Among the entries below, tally each line where the word "option" appears and state only the total.

(Collected data)
········

(* ===== verification/VectorRef.v ===== *)
(** * vector_ref.h: views of memory

    [vector_ref<byte const>] is a pointer and a count. Memory is the list of the
    bytes of the buffer the views point into, a pointer is an offset into it, and
    [None] is the null pointer. An access that no C++ object backs is [Undef]. *)

From S2P Require Import Prelude Common.

Record vector_ref := mk_ref { vr_data : option Z; vr_count : Z }.

#[export] Instance vector_ref_eq_dec : EqDecision vector_ref.
Proof. solve_decision. Defined.

(** ** Definitions *)

Definition vr_null : vector_ref := mk_ref None 0.

Definition vr_bool (r : vector_ref) : bool :=
  match vr_data r with Some _ => negb (vr_count r =? 0) | None => false end.

Definition vr_empty (r : vector_ref) : bool := vr_count r =? 0.

Definition vr_next (r : vector_ref) : vector_ref :=
  match vr_data r with
  | None => r
  | Some p => mk_ref (Some (p + vr_count r)) (vr_count r)
  end.

(** [cropped(begin, count)]: the sum is a 32-bit sum; [~size_t(0)] means to the end. *)
Definition vr_cropped (r : vector_ref) (b c : Z) : vector_ref :=
  match vr_data r with
  | Some p =>
      if (b <=? vr_count r) && (c <=? vr_count r) && (u32 (b + c) <=? vr_count r)
      then mk_ref (Some (p + b)) (if c =? SIZE_MAX then vr_count r - b else c)
      else vr_null
  | None => vr_null
  end.

Definition vr_cropped_from (r : vector_ref) (b : Z) : vector_ref :=
  match vr_data r with
  | Some p => if b <=? vr_count r then mk_ref (Some (p + b)) (vr_count r - b) else vr_null
  | None => vr_null
  end.

Definition vr_retarget (r : vector_ref) (d : option Z) (s : Z) : vector_ref := mk_ref d s.

Definition vr_reset (r : vector_ref) : vector_ref := vr_null.

(** [operator==]: same address and same count, not same contents. *)
Definition vr_eqb (a b : vector_ref) : bool :=
  bool_decide (vr_data a = vr_data b) && (vr_count a =? vr_count b).

Section Memory.
Context (mem : bytes).

(** [operator[]]: the pointer must be non-null and the index below the count. *)
Definition vr_at (r : vector_ref) (i : Z) : res Z :=
  match vr_data r with
  | None => Undef "null vector_ref"
  | Some p =>
      if (0 <=? i) && (i <? vr_count r)
      then match zget mem (p + i) with
           | Some b => Ok b
           | None => Undef "read outside the buffer"
           end
      else Undef "vector_ref index out of range"
  end.

(** The bytes [data .. data + n), copied by toBytes, toString, toVector. *)
Definition vr_read (r : vector_ref) (n : Z) : res bytes :=
  if n =? 0 then Ok []
  else match vr_data r with
       | None => Undef "null vector_ref"
       | Some p =>
           if (0 <=? p) && (p + n <=? len mem) then Ok (slice mem p n)
           else Undef "read outside the buffer"
       end.

Definition vr_toBytes (r : vector_ref) : res bytes := vr_read r (vr_count r).
Definition vr_toString (r : vector_ref) : res bytes := vr_read r (vr_count r).

Definition vr_contentsEqual (r : vector_ref) (c : bytes) : res bool :=
  if negb (vr_bool r) then Ok (bool_decide (c = []))
  else if negb (len c =? vr_count r) then Ok false
  else b ← vr_read r (vr_count r); Ok (bool_decide (b = c)).
End Memory.

(** *** Invariants *)

(** A view that lies inside the buffer, or the null view. *)
Definition vr_ok (mem : bytes) (r : vector_ref) : Prop :=
  match vr_data r with
  | None => vr_count r = 0
  | Some p => 0 <= p /\ 0 <= vr_count r < SIZE_MAX /\ p + vr_count r <= len mem
  end.

(** The view at address [p] shows the bytes [bs]. *)
Definition shows (mem : bytes) (r : vector_ref) (p : Z) (bs : bytes) : Prop :=
  vr_data r = Some p /\ vr_count r = len bs /\ 0 <= p /\ p + len bs <= len mem /\
  slice mem p (len bs) = bs.

(** ** Properties *)

Lemma shows_count mem r p bs : shows mem r p bs -> vr_count r = len bs.
Proof. intros H. apply H. Qed.

Lemma shows_ok mem r p bs : shows mem r p bs -> len bs < SIZE_MAX -> vr_ok mem r.
Proof. intros (E1 & E2 & ? & ? & ?) ?. unfold vr_ok. rewrite E1, E2. lia. Qed.

(** Every view inside the buffer shows the bytes of its range. *)
Lemma ok_shows mem r p :
  vr_ok mem r -> vr_data r = Some p ->
  exists bs, shows mem r p bs /\ len bs = vr_count r /\ len bs < SIZE_MAX.
Proof.
  unfold vr_ok. intros H E. rewrite E in H. destruct H as (H1 & H2 & H3).
  exists (slice mem p (vr_count r)).
  assert (len (slice mem p (vr_count r)) = vr_count r) as EL by (apply len_slice; lia).
  unfold shows. rewrite EL. repeat split; try done; lia.
Qed.

Lemma shows_eq mem r p bs : shows mem r p bs -> r = mk_ref (Some p) (len bs).
Proof. destruct r. intros (E1 & E2 & _). simpl in *. congruence. Qed.

Lemma shows_at mem r p bs i :
  shows mem r p bs ->
  vr_at mem r i =
  match zget bs i with Some b => Ok b | None => Undef "vector_ref index out of range" end.
Proof.
  intros (E1 & E2 & H1 & H2 & H3). unfold vr_at. rewrite E1, E2.
  destruct (zget bs i) as [b |] eqn:E.
  - pose proof (zget_some _ _ _ E).
    destruct (Z.leb_spec 0 i); [| lia]. destruct (Z.ltb_spec i (len bs)); [| lia]. simpl.
    rewrite <- H3, zget_slice in E by lia. by rewrite E.
  - case_bool; [| done]. bool_hyps.
    destruct (zget_in bs i) as [b Eb]; [lia | congruence].
Qed.

Lemma shows_read mem r p bs : shows mem r p bs -> vr_read mem r (len bs) = Ok bs.
Proof.
  intros (E1 & E2 & H1 & H2 & H3). unfold vr_read. rewrite E1.
  case_bool; bool_hyps; [by destruct bs |].
  destruct (Z.leb_spec 0 p); [| lia].
  destruct (Z.leb_spec (p + len bs) (len mem)); [| lia]. simpl. by rewrite H3.
Qed.

(** A part of a view shows the part of its bytes. *)
Lemma shows_part mem r p a b c :
  shows mem r p (a ++ b ++ c) ->
  shows mem (mk_ref (Some (p + len a)) (len b)) (p + len a) b.
Proof.
  intros (E1 & E2 & H1 & H2 & H3). rewrite !length_app in *.
  repeat split; simpl; [lia | lia |].
  replace b with (slice (a ++ b ++ c) (len a) (len b)) at 2
    by (by apply slice_app_exact).
  rewrite <- H3, slice_slice by lia. done.
Qed.

Lemma shows_cropped mem r p a b c :
  shows mem r p (a ++ b ++ c) -> len (a ++ b ++ c) < SIZE_MAX ->
  shows mem (vr_cropped r (len a) (len b)) (p + len a) b.
Proof.
  intros H HL. pose proof (shows_part _ _ _ _ _ _ H) as HP.
  destruct H as (E1 & E2 & _). unfold vr_cropped. rewrite E1, E2.
  rewrite !length_app in *. unfold SIZE_MAX in *. rewrite wrap_small by lia.
  destruct (Z.leb_spec (len a) (Z.of_nat (length a + (length b + length c)))); [| lia].
  destruct (Z.leb_spec (len b) (Z.of_nat (length a + (length b + length c)))); [| lia].
  destruct (Z.leb_spec (len a + len b) (Z.of_nat (length a + (length b + length c)))); [| lia].
  simpl. destruct (Z.eqb_spec (len b) (2 ^ 32 - 1)); [lia | done].
Qed.

Lemma shows_cropped_from mem r p a b :
  shows mem r p (a ++ b) -> shows mem (vr_cropped_from r (len a)) (p + len a) b.
Proof.
  intros H. rewrite <- (app_nil_r b) in H at 1.
  pose proof (shows_part _ _ _ _ _ _ H) as HP. rewrite app_nil_r in H.
  destruct H as (E1 & E2 & _). unfold vr_cropped_from. rewrite E1, E2, length_app.
  destruct (Z.leb_spec (len a) (Z.of_nat (length a + length b))); [| lia].
  by replace (Z.of_nat (length a + length b) - len a) with (len b) by lia.
Qed.

(** Cropping never leaves the buffer. *)
Lemma vr_cropped_ok mem r b c :
  vr_ok mem r -> 0 <= b -> 0 <= c -> b + c < 2 ^ 32 -> vr_ok mem (vr_cropped r b c).
Proof.
  unfold vr_ok, vr_cropped. intros H Hb Hc Hs.
  destruct (vr_data r) as [p |]; [| done].
  rewrite wrap_small by lia. case_bool; bool_hyps; [| done]. simpl.
  case_bool; bool_hyps; simpl; lia.
Qed.

Lemma vr_cropped_from_ok mem r b :
  vr_ok mem r -> 0 <= b -> vr_ok mem (vr_cropped_from r b).
Proof.
  unfold vr_ok, vr_cropped_from. intros H Hb.
  destruct (vr_data r) as [p |]; [| done].
  case_bool; bool_hyps; simpl; [lia | done].
Qed.
(** [operator[]] on any view, any index and any cache it can have left behind. *)
Lemma rlp_index_safe r i :
  whole mem (m_data r) -> cache_safe r ->
  defined (rlp_index mem r i) /\
  (forall it r', rlp_index mem r i = Ok (it, r') ->
     (exists v, it = fresh v /\ exact mem v) /\ m_data r' = m_data r /\ cache_safe r').
Proof using Hmem.
  intros HW HC. destruct (payload_safe (m_data r) HW) as (pl & E & Hpl & _ & Hle & _).
  unfold rlp_index.
  assert (exists m, (if i <? m_lastIndex r
     then p ← payload mem (m_data r); e ← sizeAsEncoded mem p; p' ← payload mem (m_data r);
          Ok (mkRLP (m_data r) 0 e (vr_cropped p' 0 e))
     else Ok r) = Panic m \/
    exists r1, (if i <? m_lastIndex r
     then p ← payload mem (m_data r); e ← sizeAsEncoded mem p; p' ← payload mem (m_data r);
          Ok (mkRLP (m_data r) 0 e (vr_cropped p' 0 e))
     else Ok r) = Ok r1 /\ m_data r1 = m_data r /\ cache_safe r1) as (m & [-> | (r1 & -> & E1 & H1)]).
  { case_bool; [| exists EmptyString; right; by exists r]. rewrite E. cbn [mbind res_bind].
    destruct (sizeAsEncoded_safe pl Hpl) as [[m ->] | (s & EZ & Hs & _)].
    { exists m. by left. }
    pose proof (crop_exact _ s Hpl EZ) as HX. rewrite EZ.
    exists EmptyString. right. eexists. split; [done |]. split; [done |].
    destruct (crop_count pl s Hpl Hs) as [_ HS].
    split; cbn [m_lastItem m_lastEnd m_data]; [done |]. split; [lia |].
    rewrite E. intros ? [= <-]. lia. }
  { done. }
  cbn [mbind res_bind].
  destruct (index_loop_safe (S (S (Z.to_nat (vr_count (m_data r))))) r1 i) as [HD HR];
    [by rewrite E1 | done | |].
  { rewrite E1, E. intros ? [= <-]. destruct H1 as (_ & ? & _).
    pose proof (vr_ok_count _ Hpl). lia. }
  destruct (index_loop mem _ r1 i) as [r2 | | | |]; try done. cbn [mbind res_bind].
  destruct (HR r2 eq_refl) as [E2 H2].
  destruct (new_safe (m_lastItem r2) (Z.lor ThrowOnFail FailIfTooSmall)) as [ND NR];
    [apply (proj1 H2) | done | done |].
  destruct (RLP_new mem (m_lastItem r2) _) as [it | | | |]; try done. cbn [mbind res_bind].
  split; [done |]. intros ? ? [= <- <-]. destruct (NR it eq_refl) as (-> & _).
  split; [exists (m_lastItem r2); split; [done | apply H2] |]. by rewrite E2, E1.
Qed.

(** ** Iteration *)

(** An iterator of a list that ends at address [e]: what remains reaches the end. *)
Definition iter_safe (e : Z) (it : iterator) : Prop :=
  vr_ok mem (m_currentItem it) /\ 0 <= m_remaining it /\
  (exists a, vr_data (m_currentItem it) = Some a /\
             a + vr_count (m_currentItem it) + m_remaining it = e) /\
  e <= len mem /\ m_remaining it < SIZE_MAX /\
  (vr_count (m_currentItem it) = 0 -> m_remaining it = 0).

Lemma iter_incr_safe e it :
  iter_safe e it -> vr_count (m_currentItem it) <> 0 ->
  defined (iter_incr mem it) /\
  (forall it', iter_incr mem it = Ok it' ->
     iter_safe e it' /\
     vr_count (m_currentItem it') + m_remaining it' = m_remaining it).
Proof using Hmem.
  intros (HV & HR & (a & Ea & Es) & He & HM & H0) Hc. unfold iter_incr, vr_next.
  pose proof (vr_ok_count _ HV) as HC. unfold vr_ok in HV. rewrite Ea in *.
  cbn [vr_data]. destruct (Z.eqb_spec (m_remaining it) 0) as [Er | Hr]; cbn [negb].
  - split; [done |]. intros it' [= <-]. rewrite Er.
    repeat split; cbn [m_currentItem m_remaining vr_retarget vr_data vr_count]; try lia.
    exists (a + vr_count (m_currentItem it)). split; [done | lia].
  - unfold vr_retarget.
    set (cur := mk_ref (Some (a + vr_count (m_currentItem it))) (m_remaining it)).
    assert (vr_ok mem cur) as HK by (unfold vr_ok, cur; cbn [vr_data vr_count]; lia).
    destruct (sizeAsEncoded_safe cur HK) as [[m ->] | (s & -> & Hs & Hs1)]; [done |].
    cbn [mbind res_bind]. destruct (crop_count cur s HK Hs) as [ES HS].
    change (vr_count cur) with (m_remaining it) in *. specialize (Hs1 Hr).
    split; [done |]. intros it' [= <-]. unfold iter_safe.
    cbn [m_currentItem m_remaining]. rewrite ES, Z.min_r by lia.
    repeat split; try done; try lia.
    exists (a + vr_count (m_currentItem it)). split; [| lia].
    by apply (crop_data cur).
Qed.

Lemma foreach_loop_safe {A} (body : A -> RLP -> res A) e last :
  vr_data (m_currentItem last) = Some e -> vr_count (m_currentItem last) = 0 ->
  (forall acc d, exact mem d -> defined (body acc (fresh d))) ->
  forall fuel it acc, iter_safe e it ->
    vr_count (m_currentItem it) + m_remaining it < Z.of_nat fuel ->
    defined (foreach_loop mem fuel body last it acc).
Proof using Hmem.
  intros EL EC HB. induction fuel as [|fuel IH]; intros it acc HI Hf.
  { destruct HI as (HV & HR & _). pose proof (vr_ok_count _ HV). lia. }
  pose proof HI as (HV & HR & (a & Ea & Es) & He & HM & H0). pose proof (vr_ok_count _ HV).
  cbn [foreach_loop]. unfold iter_eqb, vr_eqb. rewrite Ea, EL, EC.
  destruct (Z.eqb_spec (vr_count (m_currentItem it)) 0) as [E0 | Hc].
  { rewrite bool_decide_eq_true_2; [done |]. f_equal. specialize (H0 E0). lia. }
  rewrite andb_false_r. unfold iter_deref.
  destruct (new_safe (m_currentItem it) VeryStrict) as [ND NR]; [done | done | done |].
  destruct (RLP_new mem (m_currentItem it) _) as [x | | | |]; try done. cbn [mbind res_bind].
  destruct (NR x eq_refl) as (-> & _ & HX). specialize (HB acc _ (HX eq_refl)).
  destruct (body acc _) as [acc' | | | |]; try done. cbn [mbind res_bind].
  destruct (iter_incr_safe e it HI Hc) as [ID IR].
  destruct (iter_incr mem it) as [it' | | | |]; try done. cbn [mbind res_bind].
  destruct (IR it' eq_refl) as [HI' Hm]. apply IH; [done | lia].
Qed.

(** The range-for loop over any view the default constructor accepts. *)
Lemma rlp_foreach_safe {A} (body : A -> RLP -> res A) d acc :
  exact mem d ->
  (forall acc d', exact mem d' -> defined (body acc (fresh d'))) ->
  defined (rlp_foreach mem body d acc).
Proof using Hmem.
  intros [HW HX] HB. pose proof (proj1 HW) as HV. unfold rlp_foreach, iter_new.
  destruct (isList_ok d HV) as [b EB]. rewrite EB. destruct b; cbn [mbind res_bind].
  2: { cbn [foreach_loop]. unfold iter_eqb, vr_eqb. cbn [m_currentItem].
       rewrite Z.eqb_refl, bool_decide_eq_true_2 by done. done. }
  assert (isNull d = false) as EN.
  { unfold isList in EB. by destruct (isNull d). }
  destruct (payload_safe d HW) as (pl & -> & Hpl & _ & Hle & HA). cbn [mbind res_bind].
  destruct (HA EN) as (p & o & ED & EP & EA). destruct HX as [HX | HX]; [congruence |].
  rewrite EA in HX. injection HX as HX.
  destruct (sizeAsEncoded_safe pl Hpl) as [[m ->] | (s & -> & Hs & Hs1)]; [done |].
  cbn [mbind res_bind]. destruct (crop_count pl s Hpl Hs) as [ES HS]. rewrite ES.
  pose proof (vr_ok_count pl Hpl) as HC. unfold SIZE_MAX in HC.
  rewrite wrap_small by lia.
  apply (foreach_loop_safe body (p + vr_count d)); [| | done | |]; cbn [m_currentItem m_remaining].
  - unfold vr_cropped_from. rewrite ED. cmp. done.
  - rewrite crop_from_count; [lia | done |]. pose proof (vr_ok_count d HV). lia.
  - unfold iter_safe. cbn [m_currentItem m_remaining]. rewrite ES. unfold SIZE_MAX.
    unfold vr_ok in HV. rewrite ED in HV.
    repeat split; try done; try lia.
    exists (p + o). split; [by apply (crop_data pl) | lia].
  - lia.
Qed.
End Safety.

(** ** Main theorems *)

(** What the constructor accepts, it accepts again. *)
Lemma new_exact_view (mem : bytes) (d : vector_ref) :
  exact mem d -> RLP_new mem d VeryStrict = Ok (fresh d).
Proof.
  intros [[HV HW] HE]. destruct (isNull d) eqn:EN.
  { apply new_null. by apply null_count. }
  destruct HE as [HE | HE]; [congruence |]. unfold RLP_new. rewrite HE.
  change (has VeryStrict FailIfTooBig) with true. change (has VeryStrict FailIfTooSmall) with true.
  cbn [mbind res_bind]. rewrite Z.ltb_irrefl. cbn [mbind res_bind]. rewrite HE. cbn [mbind res_bind].
  by rewrite Z.ltb_irrefl.
Qed.

(** The body of a loop returns or panics on every item the constructor accepts. *)
Definition body_total {A} (mem : bytes) (body : A -> RLP -> res A) : Prop :=
  forall acc d, RLP_new mem d VeryStrict = Ok (fresh d) -> defined (body acc (fresh d)).

(** C20. The range-for loop over any value the constructor accepts ends, whatever the
    bytes, provided its body returns or panics on the items; each item passed to the
    body was itself accepted by the constructor. *)
Theorem foreach_terminates {A} (mem : bytes) (d : vector_ref) (r : RLP)
    (body : A -> RLP -> res A) (acc : A) :
  bytes_ok mem -> vr_ok mem d -> RLP_new mem d VeryStrict = Ok r ->
  body_total mem body ->
  defined (rlp_foreach mem body (m_data r) acc).
Proof.
  intros Hm Hd E HB. destruct (new_safe mem Hm d VeryStrict Hd eq_refl eq_refl) as [_ HR].
  destruct (HR r E) as (-> & _ & HX). apply rlp_foreach_safe; [done | by apply HX |].
  intros acc' d' Hd'. by apply HB, new_exact_view.
Qed.

Lemma foreach_terminates_witness :
  defined (rlp_foreach [194; 193; 9] (fun n i => b ← isList [194; 193; 9] (m_data i); Ok (n + 1))
             (mk_ref (Some 0) 3) 0).
Proof.
  apply (foreach_terminates [194; 193; 9] (mk_ref (Some 0) 3) (fresh (mk_ref (Some 0) 3))).
  - apply (bool_decide_unpack _). reflexivity.
  - unfold vr_ok. cbn. unfold SIZE_MAX. lia.
  - reflexivity.
  - intros acc d' E. unfold isList. destruct (isNull d') eqn:EN; cbn [m_data fresh];
      rewrite EN; [done |]. unfold RLP_new, actualSize, isSingleByte in E. rewrite EN in E.
    cbn in E. by destruct (vr_at _ d' 0).
Defined.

········

- [Exercise solution] 2